= Beginning of Section =

(** What the theorem asks of a program: it fits the user half, the globals do
    not share a page with the code, and its lists have the sizes they may. *)
Record image_ok (img : Image) : Prop := {
  io_text : bytes_ok (text img);
  io_size : zlen (text img) < 2 ^ 30;
  io_va : BASE_VA + 232 <= text_vaddr img < 2 ^ 37;
  io_entry : 0 <= i_entry img < 2 ^ 64;
  io_bss : 0 <= bss_size img < 2 ^ 37;
  io_data : 0 <= data_vaddr img < 2 ^ 38;
  io_apart : text_vaddr img + zlen (text img) + zlen (build_note img) + 4099 <= first_page (data_vaddr img);
  io_calls : Forall (fun c => 0 <= c < 2 ^ 32) (syscalls img);
  io_count : zlen (syscalls img) <= SAV_MAX_CALLS;
  io_names : bytes_ok (names img);
  io_nlen : zlen (names img) < 2 ^ 20
}.

Section image.
Context (img : Image) (Hi : image_ok img).

Definition desc_len : Z := 16 + zlen (syscalls img) * 4 + zlen (names img).
Definition note_head : list Z :=
  b_wr32 4 ++ b_wr32 (up desc_len 4) ++ b_wr32 1 ++ (str "sav" ++ [0]) ++ b_wr32 0x31564153 ++ b_wr32 1
  ++ b_wr32 (zlen (syscalls img)) ++ b_wr32 (zlen (names img)).

Lemma desc_bounds : 16 <= desc_len < 2 ^ 21 /\ desc_len <= up desc_len 4 < desc_len + 4.
Proof using Hi.
  pose proof (zlen_nonneg (syscalls img)). pose proof (zlen_nonneg (names img)). destruct Hi.
  assert (16 <= desc_len < 2 ^ 21) as Hd by (unfold desc_len, SAV_MAX_CALLS in *; lia). split; [done|].
  change 4 with (2 ^ 2). apply up_spec; lia.
Qed.

Lemma build_note_shape :
  build_note img = note_head ++ concat (b_wr32 <$> syscalls img) ++ names img ++ zeros (up desc_len 4 - desc_len)
  /\ zlen (build_note img) = 16 + up desc_len 4.
Proof using Hi.
  destruct desc_bounds as [Hd Hu]. unfold build_note. fold desc_len.
  set (p := b_wr32 4 ++ _). assert (p = note_head ++ concat (b_wr32 <$> syscalls img) ++ names img) as Ep.
  { unfold p, note_head. by rewrite <- !app_assoc. }
  assert (zlen p = 16 + desc_len) as El.
  { rewrite Ep, !zlen_app, zlen_words. change (zlen note_head) with 32. unfold desc_len. lia. }
  split.
  - rewrite El, Ep, <- !app_assoc. do 4 f_equal. lia.
  - rewrite zlen_app, zlen_zeros by lia. lia.
Qed.

Lemma read_calls_ok l pre post : Forall (fun c => 0 <= c < 2 ^ 32) l ->
  read_calls (length l) (pre ++ concat (b_wr32 <$> l) ++ post) (zlen pre) = Ret l.
Proof.
  revert pre. induction l as [|c l IH]; intros pre Hl; [done|]. apply Forall_cons in Hl as [Hc Hl].
  cbn [read_calls length fmap list_fmap concat]. rewrite <- (Z.add_0_r (zlen pre)) at 1. rewrite ld32le_behind by lia.
  rewrite <- app_assoc, ld32le_front by (rewrite ?zlen_b_wr32; lia).
  change (ld32le (b_wr32 c) 0) with (Ret (rd32 (b_wr32 c) 0)). rewrite rd32_b_wr32 by done. cbn [obind].
  specialize (IH (pre ++ b_wr32 c) Hl). rewrite zlen_app, zlen_b_wr32, <- app_assoc in IH. unfold fmap in *. by rewrite IH.
Qed.

Definition shown (c : Z) : Z := if c =? 0 then 32 else c.
Lemma read_names_ok n l pre post : (n <= length l)%nat ->
  read_names n (pre ++ l ++ post) (zlen pre) = Ret (shown <$> take n l).
Proof.
  revert pre l. induction n as [|n IH]; intros pre l Hl; [done|]. destruct l as [|c l]; cbn in Hl; [lia|].
  cbn [read_names take]. rewrite ld_app_r0. change (ld ((c :: l) ++ post) 0) with (Ret c). cbn [obind].
  specialize (IH (pre ++ [c]) l ltac:(lia)). rewrite zlen_app, <- app_assoc in IH. change (zlen [c]) with 1 in IH.
  cbn [app] in *. rewrite IH. done.
Qed.

(** The manifest the compiler meant. *)
Definition meant : sav_manifest :=
  Manifest true (syscalls img) (trim (shown <$> take (Z.to_nat (SAV_CAPS_BYTES - 1)) (names img))).

Lemma read_note_ok pre tail mf : zlen pre + zlen (build_note img) + zlen tail < 2 ^ 64 ->
  read_sav_note (pre ++ build_note img ++ tail) (zlen pre) (zlen (build_note img)) mf = Ret meant.
Proof using Hi.
  intros Hsz. destruct build_note_shape as [En El]. destruct desc_bounds as [Hd Hu].
  pose proof (zlen_nonneg (syscalls img)). pose proof (zlen_nonneg (names img)). pose proof (zlen_nonneg pre). pose proof (zlen_nonneg tail).
  destruct Hi as [_ _ _ _ _ _ _ Hcalls Hcount _ Hnlen]. unfold SAV_MAX_CALLS in Hcount.
  unfold read_sav_note. rewrite !zlen_app, El, (uwrap_small 64) by lia.
  rewrite (proj2 (Z.ltb_ge (zlen pre + (16 + up desc_len 4 + zlen tail)) _)), (proj2 (Z.ltb_ge (16 + up desc_len 4) 16)) by lia. cbn [orb].
  rewrite <- (Z.add_0_r (zlen pre)) at 1. rewrite !ld32le_behind, !ld_app_r by lia.
  set (body := concat (b_wr32 <$> syscalls img) ++ names img ++ zeros (up desc_len 4 - desc_len) ++ tail).
  assert (build_note img ++ tail = note_head ++ body) as Eb by (unfold body; by rewrite En, <- !app_assoc). rewrite Eb.
  assert (zlen note_head = 32) as Eh by reflexivity.
  rewrite !ld32le_front, !ld_app_l by lia.
  change (ld32le note_head 0) with (Ret 4). change (ld32le note_head 4) with (Ret (rd32 (b_wr32 (up desc_len 4)) 0)).
  change (ld32le note_head 8) with (Ret 1). rewrite rd32_b_wr32 by lia. cbn [obind].
  change (12 + clear (u32 (4 + 3)) 3) with 16. rewrite (proj2 (Z.ltb_ge (16 + up desc_len 4) (16 + up desc_len 4))) by lia.
  change (negb (1 =? SAV_NOTE_TYPE) || negb (4 =? 4)) with false. cbv iota.
  change (ld note_head 12) with (Ret 115). change (ld note_head 13) with (Ret 97). change (ld note_head 14) with (Ret 118).
  change (ld note_head 15) with (Ret 0). cbn [obind]. change (negb ((115 =? 115) && (97 =? 97) && (118 =? 118) && (0 =? 0))) with false. cbv iota.
  rewrite (proj2 (Z.ltb_ge (up desc_len 4) 16)) by lia. rewrite <- !Z.add_assoc, !ld32le_behind by lia. rewrite !ld32le_front by lia.
  change (16 + 4) with 20. change (16 + 8) with 24. change (16 + 12) with 28.
  change (ld32le note_head 16) with (Ret SAV_MAGIC). change (ld32le note_head 20) with (Ret 1).
  change (ld32le note_head 24) with (Ret (rd32 (b_wr32 (zlen (syscalls img))) 0)).
  change (ld32le note_head 28) with (Ret (rd32 (b_wr32 (zlen (names img))) 0)). rewrite !rd32_b_wr32 by lia. cbn [obind].
  change (negb (SAV_MAGIC =? SAV_MAGIC) || negb (1 =? 1)) with false. cbv iota.
  rewrite (proj2 (Z.ltb_ge (up desc_len 4) _)), (proj2 (Z.ltb_ge SAV_MAX_CALLS _)) by (unfold desc_len, SAV_MAX_CALLS in *; lia).
  change (16 + 16) with 32.
  assert (pre ++ note_head ++ body = (pre ++ note_head) ++ concat (b_wr32 <$> syscalls img) ++ names img ++ zeros (up desc_len 4 - desc_len) ++ tail) as ->
    by (unfold body; by rewrite <- !app_assoc).
  assert (zlen pre + 32 = zlen (pre ++ note_head)) as Ep by (rewrite zlen_app; lia).
  replace (Z.to_nat (zlen (syscalls img))) with (length (syscalls img)) by (unfold zlen; lia).
  rewrite Ep, read_calls_ok by done. cbn [obind].
  set (calls_ := concat (b_wr32 <$> syscalls img)). rewrite (app_assoc (pre ++ note_head)).
  replace (zlen (pre ++ note_head) + zlen (syscalls img) * 4) with (zlen ((pre ++ note_head) ++ calls_))
    by (rewrite (zlen_app (pre ++ note_head)); unfold calls_; rewrite zlen_words; lia).
  rewrite read_names_ok by (unfold zlen in *; lia). cbn [obind]. unfold meant. do 4 f_equal.
  destruct (Z.leb_spec (zlen (names img)) (SAV_CAPS_BYTES - 1)).
  - rewrite !take_ge by (unfold zlen in *; lia). done.
  - f_equal. lia.
Qed.
(* ===== verification/GzipRun.v ===== *)
(** * What gzip keeps: theorems on vgzip/vgzip.c

    Both sides are related to streams of bits: [rbits] is what a reader has
    left, [wbits] what a writer has put.  [dec] decodes a symbol from a stream
    without the reader around it, so that the fixed codes are checked by
    computation, once for every symbol.  Then the search of the encoder, the
    round trips, and what the decoder does with input nobody encoded. *)
From S2P Require Import Prelude Bytes Gpt Gzip.
Import Gzip.Inflate Deflate Container Tool.

(** ** Streams of bits *)
Definition val_bits (n : nat) (v : Z) : list bool := (fun i => Z.testbit v (Z.of_nat i)) <$> seq 0 n.
Definition bits_of (l : list Z) : list bool := l ≫= val_bits 8.

Lemma val_bits_S n v : val_bits (S n) v = Z.testbit v 0 :: val_bits n (Z.shiftr v 1).
Proof.
  unfold val_bits. cbn [seq]. rewrite fmap_cons. f_equal. rewrite <- seq_shift.
  change (map S (seq 0 n)) with (S <$> seq 0 n). rewrite <- list_fmap_compose.
  apply list_fmap_ext. intros i x _. cbn. rewrite Z.shiftr_spec by lia. f_equal. lia.
Qed.
Lemma val_bits_snoc n v : val_bits (S n) v = val_bits n v ++ [Z.testbit v (Z.of_nat n)].
Proof. unfold val_bits. rewrite seq_S, fmap_app. done. Qed.
Lemma length_val_bits n v : length (val_bits n v) = n.
Proof. unfold val_bits. by rewrite length_fmap, length_seq. Qed.
Lemma val_bits_ext n v w :
  (forall i, 0 <= i < Z.of_nat n -> Z.testbit v i = Z.testbit w i) -> val_bits n v = val_bits n w.
Proof.
  intros H. apply list_fmap_ext. intros i x Hi. apply lookup_seq in Hi as [-> Hi]. apply H. lia.
Qed.
Lemma val_bits_inj n v w :
  0 <= v < 2 ^ Z.of_nat n -> 0 <= w < 2 ^ Z.of_nat n -> val_bits n v = val_bits n w -> v = w.
Proof.
  intros Hv Hw H. apply Z.bits_inj'. intros i Hi.
  destruct (decide (i < Z.of_nat n)).
  - apply (f_equal (lookup (Z.to_nat i))) in H. unfold val_bits in H.
    rewrite !list_lookup_fmap, !lookup_seq_lt in H by lia. cbn in H.
    rewrite Z2Nat.id in H by lia. by simplify_eq.
  - by rewrite !(range_bits (Z.of_nat n)) by (done || lia).
Qed.
End Drivers.
(* ===== verification/VbootRun.v ===== *)
(** * What the kernel makes of the tree vboot wrote

    The nodes of vboot's tree are listed group by group ([adds]); each lookup
    of the kernel's drivers is then a search in that list, and what it reads is
    the property vboot stored: the theorem joins vb_install_dtb to
    handover_dtb, gic_init, gic_timer_irq, pci_init, console_init and
    console_irq. *)
From S2P Require Import Prelude Bytes Fdt FdtGen FdtRun FdtFind Vboot.
Import Fdt.Reader Fdt.Gen Fdt.Handover Fdt.Drivers Vboot.Tree.

(** ** Listing the nodes of a group of calls *)
Definition adds (d : Z) (G : list call) (ns : list node) : Prop :=
  forall off rest, exists off', node_of <$> next_nodes off d (G ++ rest) = ns ++ (node_of <$> next_nodes off' d rest).

Lemma adds_nil d : adds d [] [].
Proof. intros off rest. by exists off. Qed.
Lemma adds_app d G1 n1 G2 n2 : adds d G1 n1 -> adds d G2 n2 -> adds d (G1 ++ G2) (n1 ++ n2).
Proof.
  intros H1 H2 off rest. rewrite <- app_assoc. destruct (H1 off (G2 ++ rest)) as (o1 & ->).
  destruct (H2 o1 rest) as (o2 & ->). exists o2. by rewrite <- app_assoc.
Qed.

Definition props (ps : list (list Z * list Z)) : list call := (fun '(n, v) => Prop_ n v) <$> ps.

Lemma props_of_props ps cs : props_of cs = [] -> props_of (props ps ++ cs) = ps.
Proof. intros H. induction ps as [|[n v] ps IH]; cbn; [done|]. f_equal. exact IH. Qed.
Lemma next_nodes_props off d ps cs : exists off', next_nodes off d (props ps ++ cs) = next_nodes off' d cs.
Proof.
  revert off. induction ps as [|[n v] ps IH]; intros off; cbn; [by exists off|]. apply IH.
Qed.

(** A node with its properties, and the nodes inside it. *)
Lemma adds_node d n ps G ns :
  0 <= d -> adds (d + 1) G ns -> (forall rest, props_of (G ++ End_ :: rest) = []) ->
  adds d (Node n :: props ps ++ G ++ [End_]) ({| n_depth := d + 1; n_name := n; n_props := ps |} :: ns).
Proof.
  intros Hd HG Hp off rest. cbn [app next_nodes fmap list_fmap node_of name_of tail].
  rewrite <- !app_assoc. rewrite (props_of_props ps) by apply Hp.
  destruct (next_nodes_props (off + call_size (Node n)) (d + 1) ps (G ++ [End_] ++ rest)) as (o1 & ->).
  destruct (HG o1 ([End_] ++ rest)) as (o2 & E). change (fmap (M := list)) with (@map (Z * Z * list call) node) in *.
  rewrite E. cbn [app next_nodes]. destruct (Z.ltb_spec (d + 1 - 1) 0); [lia|].
  exists (o2 + 4). replace (d + 1 - 1) with d by lia. done.
Qed.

= End of Section =

_TASK BRIEF_. Up to and including the line with "Lemma read_calls_ok l", repeat the entries exactly, beginning at their first line.

_WRITTEN SOLUTION_.
(** What the theorem asks of a program: it fits the user half, the globals do
    not share a page with the code, and its lists have the sizes they may. *)
Record image_ok (img : Image) : Prop := {
  io_text : bytes_ok (text img);
  io_size : zlen (text img) < 2 ^ 30;
  io_va : BASE_VA + 232 <= text_vaddr img < 2 ^ 37;
  io_entry : 0 <= i_entry img < 2 ^ 64;
  io_bss : 0 <= bss_size img < 2 ^ 37;
  io_data : 0 <= data_vaddr img < 2 ^ 38;
  io_apart : text_vaddr img + zlen (text img) + zlen (build_note img) + 4099 <= first_page (data_vaddr img);
  io_calls : Forall (fun c => 0 <= c < 2 ^ 32) (syscalls img);
  io_count : zlen (syscalls img) <= SAV_MAX_CALLS;
  io_names : bytes_ok (names img);
  io_nlen : zlen (names img) < 2 ^ 20
}.

Section image.
Context (img : Image) (Hi : image_ok img).

Definition desc_len : Z := 16 + zlen (syscalls img) * 4 + zlen (names img).
Definition note_head : list Z :=
  b_wr32 4 ++ b_wr32 (up desc_len 4) ++ b_wr32 1 ++ (str "sav" ++ [0]) ++ b_wr32 0x31564153 ++ b_wr32 1
  ++ b_wr32 (zlen (syscalls img)) ++ b_wr32 (zlen (names img)).

Lemma desc_bounds : 16 <= desc_len < 2 ^ 21 /\ desc_len <= up desc_len 4 < desc_len + 4.
Proof using Hi.
  pose proof (zlen_nonneg (syscalls img)). pose proof (zlen_nonneg (names img)). destruct Hi.
  assert (16 <= desc_len < 2 ^ 21) as Hd by (unfold desc_len, SAV_MAX_CALLS in *; lia). split; [done|].
  change 4 with (2 ^ 2). apply up_spec; lia.
Qed.

Lemma build_note_shape :
  build_note img = note_head ++ concat (b_wr32 <$> syscalls img) ++ names img ++ zeros (up desc_len 4 - desc_len)
  /\ zlen (build_note img) = 16 + up desc_len 4.
Proof using Hi.
  destruct desc_bounds as [Hd Hu]. unfold build_note. fold desc_len.
  set (p := b_wr32 4 ++ _). assert (p = note_head ++ concat (b_wr32 <$> syscalls img) ++ names img) as Ep.
  { unfold p, note_head. by rewrite <- !app_assoc. }
  assert (zlen p = 16 + desc_len) as El.
  { rewrite Ep, !zlen_app, zlen_words. change (zlen note_head) with 32. unfold desc_len. lia. }
  split.
  - rewrite El, Ep, <- !app_assoc. do 4 f_equal. lia.
  - rewrite zlen_app, zlen_zeros by lia. lia.
Qed.

Lemma read_calls_ok l pre post : Forall (fun c => 0 <= c < 2 ^ 32) l ->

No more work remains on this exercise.